Tuesday, October 26, 2010

Auditor General waving red flag

The report she issued today on recent helicopter purchases also serves as a warning on the F-35 sole-source process. Sole-sourcing on a military purchase of magnitude is a recipe for cost overruns and flawed accountability and transparency from our government. Here is some useful reading on the subject this evening which speaks for itself: "Auditor slams Ottawa’s helicopter purchase and warns of fighter-jet risk," "New look needed at F-35s," and pogge's take.

While Peter MacKay professed in the House of Commons today that his department is taking in the Auditor General's criticisms of the helicopter purchases, it's not clear how or whether they will go about remedying what is shaping up to be history repeating itself in a bad way. There is no evidence that the F35 process the government is undertaking is anything but a recipe for pain for taxpayers in coming years.

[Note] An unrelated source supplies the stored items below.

(* ===== verification/ProviderOps.v ===== *)
(** * The provider operation runtime (src/core/provider_operation_runtime.go, src/core/capability_operation_runtime.go)

    [ExecuteProviderOperation] resolves a request to an adapter, a credential, a signer and a rate limit bucket, and calls the
    adapter until it answers or the attempts are used up; [InvokeCapabilityOperation] does so for a capability that is
    granted.  The transport, the clocks, SHA-256 and HMAC, and the parsing and printing of URLs are parameters; what
    the runtime does to the outside is its state: the requests sent and the pauses made. *)

From S2P Require Import Prelude GoStrings GoValues GoURL GoHTTP Domain Backoff OAuthState Contracts Grants Permissions RateLimit.
From S2P Require Import Refresh ServiceTypes Connections Credentials Service Signers Errors.
From Stdlib Require Import ZArith Ascii String Lia.
From stdpp Require Import base decidable list gmap strings.

Local Open Scope string_scope.
Local Open Scope nat_scope.
Local Open Scope list_scope.

(** ** Requests and results (src/core/contracts.go) *)

Record TransportRequest := mkTransportRequest {
  tr_Method : string; tr_URL : string; tr_Headers : gmap string string; tr_Query : gmap string string; tr_Body : string;
  tr_Metadata : gmap string value; tr_Timeout : Duration; tr_MaxResponseBodyBytes : Z; tr_Idempotency : string }.
Lemma from_toDomain st uuid : json_reads → nanos_roundtrip → printable_state st → (0 ≤ st_Attempts st ≤ 2 ^ 53)%Z →
  same_limits (rate_toDomain (read_row (rateLimitStateFromDomain uuid st))) st.
Proof.
  intros HJ HN HP Ha. unfold rate_toDomain. simpl rr_Metadata. unfold copyAnyMap. set (m := composeRateLimitMetadata st).
  assert (Hatt : readIntMetadata oor (json_column m) stateMetaAttempts = (if (0 <? st_Attempts st)%Z then Some (st_Attempts st) else None)).
  { unfold readIntMetadata.
    assert (Hm : m !! stateMetaAttempts = if (0 <? st_Attempts st)%Z then Some (VInt IntK (st_Attempts st)) else None).
    { subst m. unfold composeRateLimitMetadata. destruct (st_ThrottledUntil st); [rewrite lookup_insert_ne by done|rewrite lookup_delete_ne by done];
        (destruct (0 <? st_LastStatus st)%Z; [rewrite lookup_insert_ne by done|rewrite lookup_delete_ne by done]);
        (destruct (0 <? st_Attempts st)%Z; [apply lookup_insert_eq|apply lookup_delete_eq]). }
    destruct (0 <? st_Attempts st)%Z; [|by rewrite (json_absent HJ _ _ Hm)].
    destruct (json_int HJ _ _ _ Hm Ha) as (v & -> & Hv). done. }
  assert (Hunt : json_column m !! stateMetaThrottledUntil = (λ u, VString (time_Format u RFC3339Nano)) <$> st_ThrottledUntil st).
  { subst m. unfold composeRateLimitMetadata. destruct (st_ThrottledUntil st); simpl.
    - apply (json_string HJ). apply lookup_insert_eq.
    - apply (json_absent HJ). apply lookup_delete_eq. }
  rewrite Hatt. destruct (Z.ltb_spec 0 (st_Attempts st));
    (destruct (readIntMetadata _ _ stateMetaLastStatus); rewrite ?lookup_delete_ne, Hunt by done;
     destruct (st_ThrottledUntil st) as [u|] eqn:Eu; unfold same_limits; simpl; rewrite ?HN, ?Eu by (by apply HP);
     destruct (st_Key st); simpl; (split_and!; try done; lia)).
Qed.

(** ** The policy over both stores *)

Context {MR : MapRange}.
Abbreviation call := (Time * RateLimitKey * ProviderResponseMeta)%type.
Abbreviation policy := (AdaptivePolicy MemoryStateStore).
Implicit Types (p : policy) (items : MemoryStateStore) (t : rate_table).

Definition sql_policy p t (now : Time) : AdaptivePolicy SqlStateStore := mkPolicy (Some (mkSqlStore t (quiet now ""))) (pol_Backoff p).
Definition sql_after_step p t (c : call) : rate_table :=
  match (AfterCall time_Parse (sql_policy p t c.1.1) c.1.1 c.1.2 c.2).2 with Some s => sr_table s | None => t end.
Definition sql_after_run p : rate_table → list call → rate_table := foldl (sql_after_step p).

(** A key the database accepts and the in-memory store keeps apart from others. *)
Definition usable_key (key : RateLimitKey) : Prop :=
  validateRateLimitKey (normalizeKey key) = Ok tt ∧ plain_key (normalizeKey key).

(** The state of a bucket in the table. *)
Definition sql_bucket t (key : RateLimitKey) : State :=
  default (emptyState (normalizeKey key)) (rate_toDomain ∘ read_row <$> t !! row_key (normalizeKey key)).

(** Rows carry their key, and both stores have the same buckets. *)
Definition stores_agree (n : Z) items t : Prop :=
  keyed items ∧ ∀ key, usable_key key →
    (is_Some (items !! stateKey (normalizeKey key)) ↔ is_Some (t !! row_key (normalizeKey key))) ∧
    same_limits (sql_bucket t key) (bucket items key) ∧ (0 ≤ st_Attempts (bucket items key) ≤ n)%Z ∧
    st_Key (bucket items key) = normalizeKey key.

Lemma normalizeRateLimitKey_eq key : normalizeRateLimitKey key = normalizeKey key.
Proof. done. Qed.

Lemma row_key_inj k1 k2 : row_key k1 = row_key k2 → k1 = k2.
Proof. destruct k1, k2. unfold row_key. simpl. congruence. Qed.

Lemma updated_state_same p (q : AdaptivePolicy SqlStateStore) a b now res : pol_Backoff p = pol_Backoff q → same_limits b a →
  same_limits (updated_state time_Parse q b now res) (updated_state time_Parse p a now res).
Proof.
  intros Hp (Hk & Hl & Hr & Hre & Hu & Ha). unfold updated_state. rewrite Hk, Hl, Hr, Hre, Ha, Hp.
  destruct (isThrottledResponse _ _ _ _ _ _); unfold same_limits; simpl; auto 10.
Qed.

Lemma Get_bucket t now uuid key : validateRateLimitKey (normalizeKey key) = Ok tt →
  RateLimit_Get t (quiet now uuid) (normalizeKey key) =
    match t !! row_key (normalizeKey key) with Some _ => Ok (sql_bucket t key) | None => Fail ErrStateNotFound end.
Proof.
  intros Hv. unfold RateLimit_Get. rewrite normalizeRateLimitKey_eq, normalizeKey_idem, Hv. simpl env_fault. unfold sql_bucket.
  by destruct (t !! row_key (normalizeKey key)).
Qed.

Lemma missing_bucket t key : t !! row_key (normalizeKey key) = None → sql_bucket t key = emptyState (normalizeKey key).
Proof. unfold sql_bucket. by intros ->. Qed.

(** What a bucket answers before a call. *)
Lemma sql_BeforeCall p t now at_ key : validateRateLimitKey (normalizeKey key) = Ok tt →
  BeforeCall (sql_policy p t now) at_ key =
    match blocked_until (sql_bucket t key) at_ with
    | Some until => Fail (ErrThrottled (mkThrottled (rk_ProviderID (st_Key (sql_bucket t key)))
        (rk_BucketKey (st_Key (sql_bucket t key))) (subTime until at_)))
    | None => Ok tt
    end.
Proof.
  intros Hv. unfold BeforeCall.
  change (pol_Store (sql_policy p t now)) with (Some (mkSqlStore t (quiet now ""))). cbv iota.
  change (ss_Get (mkSqlStore t (quiet now "")) (normalizeKey key)) with (RateLimit_Get t (quiet now "") (normalizeKey key)).
  rewrite Get_bucket by done. destruct (t !! row_key (normalizeKey key)) eqn:E; [|by rewrite missing_bucket].
  generalize (sql_bucket t key). intros st. unfold blocked_until. by repeat case_match.
Qed.

Lemma sql_AfterCall p t now key res : validateRateLimitKey (normalizeKey key) = Ok tt →
  sql_after_step p t (now, key, res) = (RateLimit_Upsert t (quiet now "") (updated_state time_Parse (sql_policy p t now) (sql_bucket t key) now res)).2.
Proof.
  intros Hv. unfold sql_after_step. rewrite (AfterCall_store _ _ (mkSqlStore t (quiet now ""))) by done. cbn [fst snd].
  change (ss_Get (mkSqlStore t (quiet now "")) (normalizeKey key)) with (RateLimit_Get t (quiet now "") (normalizeKey key)).
  rewrite Get_bucket by done.
  assert (Hup : ∀ st, (let (r, s') := ss_Upsert (mkSqlStore t (quiet now "")) st in (r, Some s')).2 =
    Some (mkSqlStore (RateLimit_Upsert t (quiet now "") st).2 (quiet now ""))).
  { intros st. change (ss_Upsert (mkSqlStore t (quiet now "")) st) with
      (let (o, t') := RateLimit_Upsert t (quiet now "") st in (o, mkSqlStore t' (quiet now ""))).
    by destruct (RateLimit_Upsert t (quiet now "") st). }
  destruct (t !! row_key (normalizeKey key)) eqn:E; rewrite Hup; [done|]. by rewrite missing_bucket.
Qed.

Here's one part of her report which speaks to the helicopter cost overrun problems and why they occurred:
National Defence did not develop full life-cycle plans and costs for these helicopters in a complete or timely way. In addition, total estimated costs were not disclosed to decision makers at key decision points. Some costs have yet to be completely estimated and some elements needed for the capability are not in place. Without adequate cost information, National Defence cannot plan to have sufficient funds available for long-term operation and support of the helicopters. Moreover, without sufficient funds, National Defence may have to curtail planned training and operations.
This is what would need to be properly done in an F35/fighter jet competitive bid process with integrity. That basic cost diligence has not been demonstrated by the government and it could significantly impact the Defence budget down the road. In other words, the government that claims to be doing what's right for the military may not be at all.

I'll also point you to this recent Commons committee testimony on point from Alan Williams , former defence procurement official, which also speaks to the issues today in a straightforward manner:
It is very important, in my estimation, for the public to understand why the requirements we select are necessary. To continue--and here I'm going to give you the credit--if I went to a car dealership again and wanted to buy a mode of transportation, I would first have to decide if this mode of transportation was for myself; my wife; myself, my wife, and my ten kids; or whether I need to transport furniture and equipment. The requirements are very specific to the role and the need.

It may be that we need a fifth generation. If so, let's be able to articulate why we need a fifth generation, how that fits into the defence policy we have, and how that fits into the role we see our military performing in the future. If it gets by that hurdle and it turns out that's the only one, that's fine. But we can do that openly. Having someone sitting behind closed doors and saying this is what we need because they say so is frankly not acceptable when you're spending $16 billion of our money. That's the key point you want to make.

Secondly--and this is another point I didn't mention in my oral presentation, but it's in the notes--if after I chose my requirements and went to the dealers that had what I wanted to meet those requirements someone said to me, “Monsieur Williams, it's going to be $1,000 down now, but I'm not going to tell you what the monthly payment will be”, would I buy the car? Of course I wouldn't buy the car. To buy something, commit to something right now when you don't even know the costs, to me is the height of absurdity.

I think the Joint Strike Fighter is a great program and it may turn out to be the perfect aircraft. But we're sole-sourcing a product that right now is four years late in development, its cost has escalated dramatically, and it's under the Nunn-McCurdy compliance review test in the States, where the Senate is cutting back on the numbers it is producing year over year right now because they're missing all the deadlines. It seems to me that we're getting ahead of ourselves. Why are we committing to something now when there are so many risks with this program? I really don't understand it. It may turn out to be the perfect aircraft for us, but I don't think there's any evidence for that today.
The questions about the F35 process have been accumulating since the government made its announcement, throw in all the allies hedging on their purchases. With the Auditor General waving a red flag now, will this Prime Minister listen? Do they listen to anybody?